MATH 371 -- Numerical Analysis

Numerical Differentiation -- ``the dark side''

October 22, 2001

It's tempting to think that we can get ``super-accurate''

approximate numerical derivatives by taking very small

h , and/or using n -point difference formulas with big n.

From the mathematical point of view, that seems reasonable

for the centered difference formula, for instance, since we know

the error is -`@@`(D,3)(f)(xi)/6*h^2 , which -> 0 rapidly

as h -> 0.

Let's see what happens, though estimating f '(.2) for

f( x ) = sin( x ) using the centered difference formula with

h progressively smaller: h = 10^(-j)

> f:=x->sin(x);

f := sin

> CD := h -> (f(.2+h) - f(.2-h))/(2*h);

CD := proc (h) options operator, arrow; 1/2*(f(.2+h...

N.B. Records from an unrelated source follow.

(* ===== verification/JsonNumbers.v ===== *)
(** * JSON: the text of integers

    [count_digits] and [dump_integer] of the serializer write the decimal digits of a
    64-bit integer into a buffer of the counted size, and [scan_number] of the lexer
    reads them back. *)

From Stdlib Require Import Ascii.
From stdpp Require Import base list strings numbers.
From S2P Require Import Prelude CppString Json JsonLexer JsonDump.

Local Open Scope Z_scope.

(** ** Digits *)

Notation digits_only := (all_chars (λ c, is_digit (byte_of c))).

Lemma digits_value_app acc s1 s2 :
  digits_value acc (s1 +:+ s2) = digits_value (digits_value acc s1) s2.
Proof.
  revert acc. induction s1 as [|c s1 IH]; intros acc; [by rewrite str_app_nil_l|].
  rewrite str_app_cons. cbn [digits_value]. apply IH.
Qed.

Lemma byte_of_digit d : 0 <= d <= 9 → byte_of (digit d) = 48 + d.
Proof.
  intros Hd. assert (d = 0 ∨ d = 1 ∨ d = 2 ∨ d = 3 ∨ d = 4 ∨ d = 5 ∨ d = 6 ∨ d = 7 ∨ d = 8 ∨ d = 9)
    as Hcases by lia.
  destruct_or! Hcases; subst d; reflexivity.
Qed.

Lemma is_digit_digit d : 0 <= d <= 9 → is_digit (byte_of (digit d)) = true.
Proof.
  intros Hd. unfold is_digit, between. rewrite byte_of_digit by done.
  apply andb_true_iff. rewrite !Z.leb_le. lia.
Qed.

(** [t] is the decimal notation of [x], without leading zeros. *)
Definition notation_of (x : Z) (t : string) : Prop :=
  ∃ c t', t = String c t' ∧ between 49 57 (byte_of c) = true ∧ digits_only t = true ∧
    digits_value 0 t = x ∧ 10 ^ (size t - 1) <= x < 10 ^ size t.

Lemma one_digit x : 1 <= x <= 9 → notation_of x (String (digit x) "").
Proof.
  intros Hx. eexists _, _. split; [done|]. rewrite byte_of_digit by lia.
  unfold between. rewrite andb_true_iff, !Z.leb_le. split; [lia|].
  cbn [all_chars digits_value]. rewrite is_digit_digit, byte_of_digit by lia.
  split; [done|]. split; [lia|]. change (size (String (digit x) "")) with 1. cbn. lia.
Qed.

Lemma two_digits i : 0 <= i <= 99 →
  digits_only (digits_to_99 i) = true ∧ ∀ acc, digits_value acc (digits_to_99 i) = 100 * acc + i.
Proof.
  intros Hi. unfold digits_to_99. cbn [all_chars digits_value].
  pose proof (Z.div_mod i 10 ltac:(lia)). pose proof (Z.mod_pos_bound i 10 ltac:(lia)).
  rewrite !is_digit_digit, !byte_of_digit by lia. split; [done|]. intros acc. lia.
Qed.

Lemma two_digits_notation x : 10 <= x <= 99 → notation_of x (digits_to_99 x).
Proof.
  intros Hx. destruct (two_digits x) as [Hd Hv]; [lia|].
  eexists _, _. split; [done|]. pose proof (Z.div_mod x 10 ltac:(lia)).
  pose proof (Z.mod_pos_bound x 10 ltac:(lia)). rewrite byte_of_digit by lia.
  unfold between. rewrite andb_true_iff, !Z.leb_le. split; [lia|].
  split; [done|]. split; [rewrite Hv; lia|].
  change (size (digits_to_99 x)) with 2. cbn. lia.
Qed.

(** Two more digits. *)
Lemma notation_step x t : 100 <= x → notation_of (x / 100) t → notation_of x (t +:+ digits_to_99 (x mod 100)).
Proof.
  intros Hx (c & t' & -> & Hc & Hd & Hv & Hb).
  pose proof (Z.div_mod x 100 ltac:(lia)). pose proof (Z.mod_pos_bound x 100 ltac:(lia)).
  destruct (two_digits (x mod 100)) as [Hd2 Hv2]; [lia|].
  exists c, (t' +:+ digits_to_99 (x mod 100)). rewrite str_app_cons. split; [done|].
  split; [done|]. rewrite <- str_app_cons, all_chars_app, digits_value_app, Hd, Hd2, Hv, Hv2.
  split; [done|]. split; [lia|].
  assert (size (String c t' +:+ digits_to_99 (x mod 100)) = size (String c t') + 2) as ->.
  { rewrite size_app. done. }
  pose proof (size_nonneg t'). rewrite size_cons in *.
  replace (1 + size t' - 1) with (size t') in Hb by lia.
  replace (1 + size t' + 2 - 1) with (size t' + 2) by lia.
  rewrite (Z.pow_add_r 10 (1 + size t') 2), (Z.pow_add_r 10 (size t') 2) by lia.
  set (p := 10 ^ size t') in *. set (q := 10 ^ (1 + size t')) in *. lia.
Qed.

(** ** The buffer *)

Lemma fill_digits_notation fuel x filled :
  0 < x < 100 ^ Z.of_nat fuel →
  ∃ t, fill_digits fuel x filled = t +:+ filled ∧ notation_of x t.
Proof.
  revert x filled. induction fuel as [|fuel IH]; intros x filled Hx; [cbn in Hx; lia|].
  cbn [fill_digits]. destruct (Z.leb_spec 100 x) as [H100|H100].
  - destruct (IH (x / 100) (digits_to_99 (x mod 100) +:+ filled)) as (t & -> & Ht).
    { split; [apply Z.div_str_pos; lia|]. apply Z.div_lt_upper_bound; [lia|].
      rewrite Nat2Z.inj_succ, Z.pow_succ_r in Hx by lia. lia. }
    exists (t +:+ digits_to_99 (x mod 100)). split; [by rewrite str_app_assoc|].
    by apply notation_step.
  - destruct (Z.leb_spec 10 x).
    + exists (digits_to_99 x). split; [done|]. apply two_digits_notation. lia.
    + exists (String (digit x) ""). rewrite str_app_cons, str_app_nil_l.
      split; [done|]. apply one_digit. lia.
Qed.

Lemma pow10_unique n m x :
  0 <= n → 0 <= m → 10 ^ n <= x < 10 ^ (n + 1) → 10 ^ m <= x < 10 ^ (m + 1) → n = m.
Proof.
  intros Hn Hm [Hn1 Hn2] [Hm1 Hm2].
  destruct (Z.lt_trichotomy n m) as [H|[H|H]]; [exfalso|done|exfalso].
  - assert (10 ^ (n + 1) <= 10 ^ m) by (apply Z.pow_le_mono_r; lia). lia.
  - assert (10 ^ (m + 1) <= 10 ^ n) by (apply Z.pow_le_mono_r; lia). lia.
Qed.

Lemma count_digits_loop_bounds fuel n x :
  0 < x < 10000 ^ Z.of_nat fuel →
  n <= count_digits_loop fuel n x ∧
  10 ^ (count_digits_loop fuel n x - n) <= x < 10 ^ (count_digits_loop fuel n x - n + 1).
Proof.
  revert n x. induction fuel as [|fuel IH]; intros n x Hx; [cbn in Hx; lia|].
  cbn [count_digits_loop].
  destruct (Z.ltb_spec x 10); [replace (n - n) with 0 by lia; cbn; lia|].
  destruct (Z.ltb_spec x 100); [replace (n + 1 - n) with 1 by lia; cbn; lia|].
  destruct (Z.ltb_spec x 1000); [replace (n + 2 - n) with 2 by lia; cbn; lia|].
  destruct (Z.ltb_spec x 10000); [replace (n + 3 - n) with 3 by lia; cbn; lia|].
  destruct (IH (n + 4) (x / 10000)) as [Hle Hb].
  { split; [apply Z.div_str_pos; lia|]. apply Z.div_lt_upper_bound; [lia|].
    rewrite Nat2Z.inj_succ, Z.pow_succ_r in Hx by lia. lia. }
  set (r := count_digits_loop fuel (n + 4) (x / 10000)) in *.
  split; [lia|]. replace (r - n) with (r - (n + 4) + 4) by lia.
  replace (r - (n + 4) + 4 + 1) with (r - (n + 4) + 1 + 4) by lia.
  rewrite !(Z.pow_add_r 10 _ 4) by lia. set (p := 10 ^ (r - (n + 4))) in *.
  set (q := 10 ^ (r - (n + 4) + 1)) in *.
  pose proof (Z.div_mod x 10000 ltac:(lia)). pose proof (Z.mod_pos_bound x 10000 ltac:(lia)). lia.
Qed.

Lemma count_digits_size x t : 0 < x < 2 ^ 64 → notation_of x t → count_digits x = size t.
Proof.
  intros Hx (c & t' & -> & _ & _ & _ & Hb).
  destruct (count_digits_loop_bounds 8 1 x) as [Hle Hc]; [cbn; lia|].
  fold (count_digits x) in *. rewrite size_cons in *. pose proof (size_nonneg t').
  assert (count_digits x - 1 = size t'); [|lia]. apply (pow10_unique _ _ x); [lia..|].
  replace (1 + size t' - 1) with (size t') in Hb by lia. by rewrite Z.add_comm in Hb.
Qed.

Lemma dump_abs_notation x :
  0 < x < 2 ^ 64 → ∃ t, dump_abs x = Ret t ∧ notation_of x t.
Proof.
  intros Hx. unfold dump_abs. destruct (fill_digits_notation 16 x "") as (t & -> & Ht).
  { cbn. lia. }
  exists t. rewrite str_app_nil_r. rewrite (count_digits_size x t) by done.
  by rewrite Z.eqb_refl.
Qed.

(** The text of an integer. *)
Definition integer_text (x : Z) (t : string) : Prop :=
  (x = 0 ∧ t = "0") ∨ (0 < x ∧ notation_of x t) ∨
  (x < 0 ∧ ∃ t', t = String "-" t' ∧ notation_of (- x) t').

Lemma dump_integer_text x :
  - 2 ^ 63 < x < 2 ^ 64 → ∃ t, dump_integer x = write t ∧ integer_text x t.
Proof.
  intros Hx. unfold dump_integer. destruct (Z.eqb_spec x 0) as [->|H0].
  { eexists. split; [done|]. by left. }
  destruct (Z.leb_spec 0 x).
  - destruct (dump_abs_notation x) as (t & -> & Ht); [lia|]. eexists. split; [done|].
    right; left. split; [lia|done].
  - destruct (Z.eqb_spec x int64_min) as [->|]; [unfold int64_min in Hx; lia|].
    destruct (dump_abs_notation (- x)) as (t & -> & Ht); [lia|]. eexists. split; [done|].
    right; right. split; [lia|]. exists t. by rewrite str_app_cons, str_app_nil_l.
Qed.

(** ** The lexer *)

(** The text after a number that is not read as part of it. *)
Definition ends_number (rest : string) : bool :=
  match rest with
  | EmptyString => true
  | String c _ =>
      negb (is_digit (byte_of c) || (byte_of c =? 46) || is_exponent (byte_of c))
  end.

Section scan.
Context (strtod : string → Z) (decimal_point_char : ascii).
Notation scan := (scan strtod decimal_point_char).
Notation number_token := (number_token strtod).
Notation scan_number_from := (scan_number_from strtod decimal_point_char).

Lemma scan_digits ty buf t rest :
  digits_only t = true → ends_number rest = true →
  scan_number_from sn_any1 ty buf (t +:+ rest) = (number_token ty (buf +:+ t), rest).
Proof.
  revert buf. induction t as [|c t IH]; intros buf Hd Hr.
  - rewrite str_app_nil_l, str_app_nil_r. destruct rest as [|c rest]; [done|].
    cbn in Hr. apply negb_true_iff, orb_false_iff in Hr as [[H1 H2]%orb_false_iff H3].
    cbn. by rewrite H1, H2, H3.
  - cbn in Hd. apply andb_true_iff in Hd as [Hc Hd]. rewrite str_app_cons.
    cbn. rewrite Hc. rewrite IH by done.
    by rewrite str_app_assoc, str_app_cons, str_app_nil_l.
Qed.

(** The first digit of a notation is not whitespace, a bracket or a quote. *)
Lemma scan_first_digit c s :
  between 49 57 (byte_of c) = true ∨ c = "-"%char ∨ c = "0"%char →
  scan (String c s) = scan_number strtod decimal_point_char c s.
Proof.
  intros Hc. destruct c as [[] [] [] [] [] [] [] []];
    try reflexivity; exfalso; destruct Hc as [Hc|[Hc|Hc]]; vm_compute in Hc; discriminate Hc.
Qed.

Lemma scan_notation x t rest :
  notation_of x t → x < 2 ^ 64 → ends_number rest = true →
  scan (t +:+ rest) = (value_unsigned x, rest).
Proof.
  intros (c & t' & -> & Hc & Hd & Hv & _) Hx Hr. rewrite str_app_cons.
  rewrite scan_first_digit by auto. unfold scan_number.
  cbn [all_chars] in Hd. apply andb_true_iff in Hd as [_ Hd].
  unfold between in Hc. apply andb_true_iff in Hc as [H1%Z.leb_le H2%Z.leb_le].
  destruct (Z.eqb_spec (byte_of c) 45); [lia|]. destruct (Z.eqb_spec (byte_of c) 48); [lia|].
  rewrite scan_digits by done. rewrite str_app_cons, str_app_nil_l.
  unfold JsonLexer.number_token. rewrite Hv. unfold uint64_max.
  by destruct (Z.leb_spec x (2 ^ 64 - 1)); [|lia].
Qed.

Lemma scan_negative x t rest :
  notation_of x t → x <= 2 ^ 63 → ends_number rest = true →
  scan (String "-" (t +:+ rest)) = (value_integer (- x), rest).
Proof.
  intros (c & t' & -> & Hc & Hd & Hv & _) Hx Hr. rewrite scan_first_digit by auto.
  unfold scan_number. change (byte_of "-" =? 45) with true. cbn iota. rewrite str_app_cons.
  cbn.
  cbn [all_chars] in Hd. apply andb_true_iff in Hd as [_ Hd].
  destruct (Z.eqb_spec (byte_of c) 48) as [H48|H48].
  { rewrite H48 in Hc. done. }
  rewrite Hc. cbn iota. rewrite scan_digits by done.
  cbn [JsonLexer.number_token]. rewrite str_app_assoc, !str_app_cons, !str_app_nil_l, Hv. unfold int64_min.
  destruct (Z.leb_spec (- 2 ^ 63) (- x)); [done|lia].
Qed.

(** A written integer is read back; its kind is its sign. *)
Lemma scan_integer x t rest :
  integer_text x t → - 2 ^ 63 <= x < 2 ^ 64 → ends_number rest = true →
  scan (t +:+ rest) = (if x <? 0 then value_integer x else value_unsigned x, rest).
Proof.
  intros [[-> ->]|[[H0 Ht]|(H0 & t' & -> & Ht)]] Hx Hr.
  - rewrite str_app_cons, str_app_nil_l, scan_first_digit by auto.
    destruct rest as [|c rest]; [done|]. cbn in Hr.
    apply negb_true_iff, orb_false_iff in Hr as [[H1 H2]%orb_false_iff H3].
    unfold scan_number. cbn [byte_of]. change (byte_of "0" =? 45) with false.
    change (byte_of "0" =? 48) with true. cbn iota.
    cbn. by rewrite H2, H3.
  - destruct (Z.ltb_spec x 0); [lia|]. apply scan_notation; [done|lia|done].
  - destruct (Z.ltb_spec x 0); [|lia]. rewrite str_app_cons.
    rewrite (scan_negative (- x)) by (done || lia). by rewrite Z.opp_involutive.
Qed.
End scan.

(** [dump_integer] is correct on the 64-bit range: every integer except the
    smallest one is written as its decimal notation, which fills the buffer exactly, and
    the lexer reads the same integer from the text, whatever follows that is not part of
    a number; for the smallest signed integer the program has no defined behaviour. *)
Theorem integers_read_back (strtod : string → Z) (decimal_point_char : ascii) (x : Z)
    (rest : string) :
  int64_min < x → x <= uint64_max → ends_number rest = true →
  ∃ t, dump_integer x = (t, Ret tt) ∧
    scan strtod decimal_point_char (t +:+ rest)
      = (if x <? 0 then value_integer x else value_unsigned x, rest).
Proof.
  unfold int64_min, uint64_max. intros H1 H2 Hr.
  destruct (dump_integer_text x) as (t & Hd & Ht); [lia|].
  exists t. split; [done|]. apply scan_integer; [done|lia|done].
Qed.

Lemma integers_read_back_witness :
  int64_min < -1234567 ∧ -1234567 <= uint64_max ∧ ends_number "," = true ∧
  ∃ t, dump_integer (-1234567) = (t, Ret tt) ∧
    demo_scan (t +:+ ",") = (value_integer (-1234567), ",").
Proof.
  split; [done|]. split; [done|]. split; [done|].
  apply (integers_read_back (λ _, 0) "." (-1234567) ","); done.
Defined.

> for j to 9 do lprint(j,CD(10^(-j)),abs(CD(10^(-j))-cos(.2))); end do;

1, .9784339500, .16326278e-2

2, .9800502400, .163378e-4

3, .9800664500, .1278e-6

4, .9800670000, .4222e-6

5, .9800700000, .34222e-5

6, .9801000000, .334222e-4

7, .9800000000, .665778e-4

8, .9800000000, .665778e-4

9, 1.000000000, .199334222e-1

Recall the exact derivative value to 10 decimals is:

> cos(.2);

.9800665778

Our best approximation occurred for j = 3, and then the approximation

started getting worse!? What gives?! This is a case where roundoff error

is spoiling our theoretical error bound. In Maple's default 10-digit floating

point number system, it is reasonable that the computed values of the sin function

have roundoff errors on the order of .5*10^(-9) Then the smaller h is, the

more severe the round-off effects will be:

> TotalErrorBound:=h->.5e-9/(2*h) + h^2/6;

TotalErrorBound := proc (h) options operator, arrow...

> for j to 9 do lprint(TotalErrorBound(10^(-j))) end do;

.1666669167e-2

.1669166667e-4

.4166666667e-6

.2501666667e-5

.2500001667e-4

.2500000002e-3

.2500000000e-2

.2500000000e-1

.2500000000

which is quite consistent with our results above(!)